Y si ello no fuera suficiente, dígase que esas primeras causas de un desvío de poder
demasiadas veces repetido son acrecentadas por un procedimiento opaco que se intenta
separar de las pautas del proceso penal para adscribirlo a una ley de procedimientos
administrativos no creada para tales materias —al punto que la propia Administración la
abandona para juzgar a sus empleados por razones disciplinarias, como también en
muchos otros campos—. En ese procedimiento, los funcionarios actúan por sí y ante sí, sin
control previo, dando oportunidad para la defensa cuando las pruebas son casi
irrecuperables por el tiempo transcurrido y con una revisión judicial condicionada por
doctrinas que los jueces han aceptado de forma realmente insospechada el principio
del solve et repete.
Reconozco que tal vez haya caído en la advertencia expuesta por Alejandro Nieto,
sobre las consecuencias de la absoluta imposibilidad de conocer todos los reglamentos
administrativos que establecen infracciones y sanciones, que coloca a todos del lado de
los infractores y en la vereda opuesta a los inspectores, pero estoy dispuesto —como
decía Miguel de Unamuno— a ejercer el derecho irrenunciable de equivocarme y
corregirme de mis errores.

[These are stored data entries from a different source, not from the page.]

(** ** Exceptions and results *)

(** [UnicodeDecodeError] and [UnicodeEncodeError] are [ValueError]s in
    Python; they get constructors of their own because they arise in
    [read_text] and [write_text] only, which no [try] of the service
    encloses. *)
Inductive exn :=
| ValueError (msg : str)
| HTTPException (status_code : N) (detail : str)
| CalledProcessError
| OSError
| UnicodeDecodeError
| UnicodeEncodeError.

#[export] Instance exn_eq_dec : EqDecision exn.
Proof. solve_decision. Defined.

Inductive result (A : Type) :=
| Ok (a : A)
| Raise (e : exn).
Arguments Ok {A} a.
Arguments Raise {A} e.

#[export] Instance result_eq_dec `{EqDecision A} : EqDecision (result A).
Proof. solve_decision. Defined.

Definition is_Ok {A} (r : result A) : Prop := ∃ a, r = Ok a.
Definition is_Raise {A} (r : result A) : Prop := ∃ e, r = Raise e.

(** ** Text and bytes: the [utf-8] codec and universal newlines *)

(** The bytes of one code point; surrogates and values above U+10FFFF have
    none ([UnicodeEncodeError]). *)
Definition utf8_encode_char (c : N) : option (list N) :=
  if c <? 0x80 then Some [c]
  else if c <? 0x800 then Some [0xC0 + c / 64; 0x80 + c mod 64]
  else if c <? 0x10000 then
    if (0xD800 <=? c) && (c <=? 0xDFFF) then None
    else Some [0xE0 + c / 4096; 0x80 + (c / 64) mod 64; 0x80 + c mod 64]
  else if c <=? 0x10FFFF then
    Some [0xF0 + c / 262144; 0x80 + (c / 4096) mod 64;
          0x80 + (c / 64) mod 64; 0x80 + c mod 64]
  else None.

(** [s.encode("utf-8")] *)
Fixpoint utf8_encode (s : str) : option (list N) :=
  match s with
  | [] => Some []
  | c :: s' =>
      match utf8_encode_char c, utf8_encode s' with
      | Some b, Some bs => Some (b ++ bs)
      | _, _ => None
      end
  end.

Definition is_cont (b : N) : bool := (0x80 <=? b) && (b <=? 0xBF).

(** The second byte a lead byte admits: what keeps out overlong forms,
    surrogates and values above U+10FFFF. *)
Definition second_ok (b0 b1 : N) : bool :=
  if b0 =? 0xE0 then (0xA0 <=? b1) && (b1 <=? 0xBF)
  else if b0 =? 0xED then (0x80 <=? b1) && (b1 <=? 0x9F)
  else if b0 =? 0xF0 then (0x90 <=? b1) && (b1 <=? 0xBF)
  else if b0 =? 0xF4 then (0x80 <=? b1) && (b1 <=? 0x8F)
  else is_cont b1.

(** [bs.decode("utf-8")], strict: [None] is [UnicodeDecodeError]. *)
Fixpoint utf8_decode (bs : list N) : option str :=
  match bs with
  | [] => Some []
  | b0 :: r0 =>
      if b0 <? 0x80 then cons b0 <$> utf8_decode r0
      else if (0xC2 <=? b0) && (b0 <=? 0xDF) then
        match r0 with
        | b1 :: r1 =>
            if is_cont b1
            then cons ((b0 - 0xC0) * 64 + (b1 - 0x80)) <$> utf8_decode r1
            else None
        | _ => None
        end
      else if (0xE0 <=? b0) && (b0 <=? 0xEF) then
        match r0 with
        | b1 :: b2 :: r2 =>
            if second_ok b0 b1 && is_cont b2
            then cons ((b0 - 0xE0) * 4096 + (b1 - 0x80) * 64 + (b2 - 0x80))
                   <$> utf8_decode r2
            else None
        | _ => None
        end
      else if (0xF0 <=? b0) && (b0 <=? 0xF4) then
        match r0 with
        | b1 :: b2 :: b3 :: r3 =>
            if second_ok b0 b1 && is_cont b2 && is_cont b3
            then cons ((b0 - 0xF0) * 262144 + (b1 - 0x80) * 4096
                       + (b2 - 0x80) * 64 + (b3 - 0x80))
                   <$> utf8_decode r3
            else None
        | _ => None
        end
      else None
  end.

Definition ch_return : N := 13.

(** Reading in text mode with [newline=None]: a carriage return, alone or
    followed by a line feed, is read as one line feed. *)
Fixpoint universal_newlines (s : str) : str :=
  match s with
  | [] => []
  | c :: rest =>
      if c =? ch_return then
        match rest with
        | d :: rest' =>
            if d =? ch_newline then ch_newline :: universal_newlines rest'
            else ch_newline :: universal_newlines rest
        | [] => [ch_newline]
        end
      else c :: universal_newlines rest
  end.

Es preciso, como se indica en aquel libro de derecho
administrativo sancionador, hacer cuanto fuera posible para lograr una política infraccional
y sancionatoria transparente y eficaz, en cada uno de sus territorios, que privilegie la
advertencia y las "luces verdes" de prevención y autorización de las que habla Javier
Barnés, al comentar las transformaciones del derecho administrativo.
Me parece importante que un autor advierta al lector el punto de vista desde el cual ha
escrito su obra. Entiendo que hace a la lealtad que debe existir entre quien escribe y lee.
El derecho no es una ilusión, ni debemos predicar postulados románticos que más
tarde serán pisoteados por la realidad, pero tampoco puede consentir la aceptación
pacífica y dócil de una situación que clama por su modificación para hacerla compatible
con su fin esencial, que no es otra cosa que preservar la dignidad humana.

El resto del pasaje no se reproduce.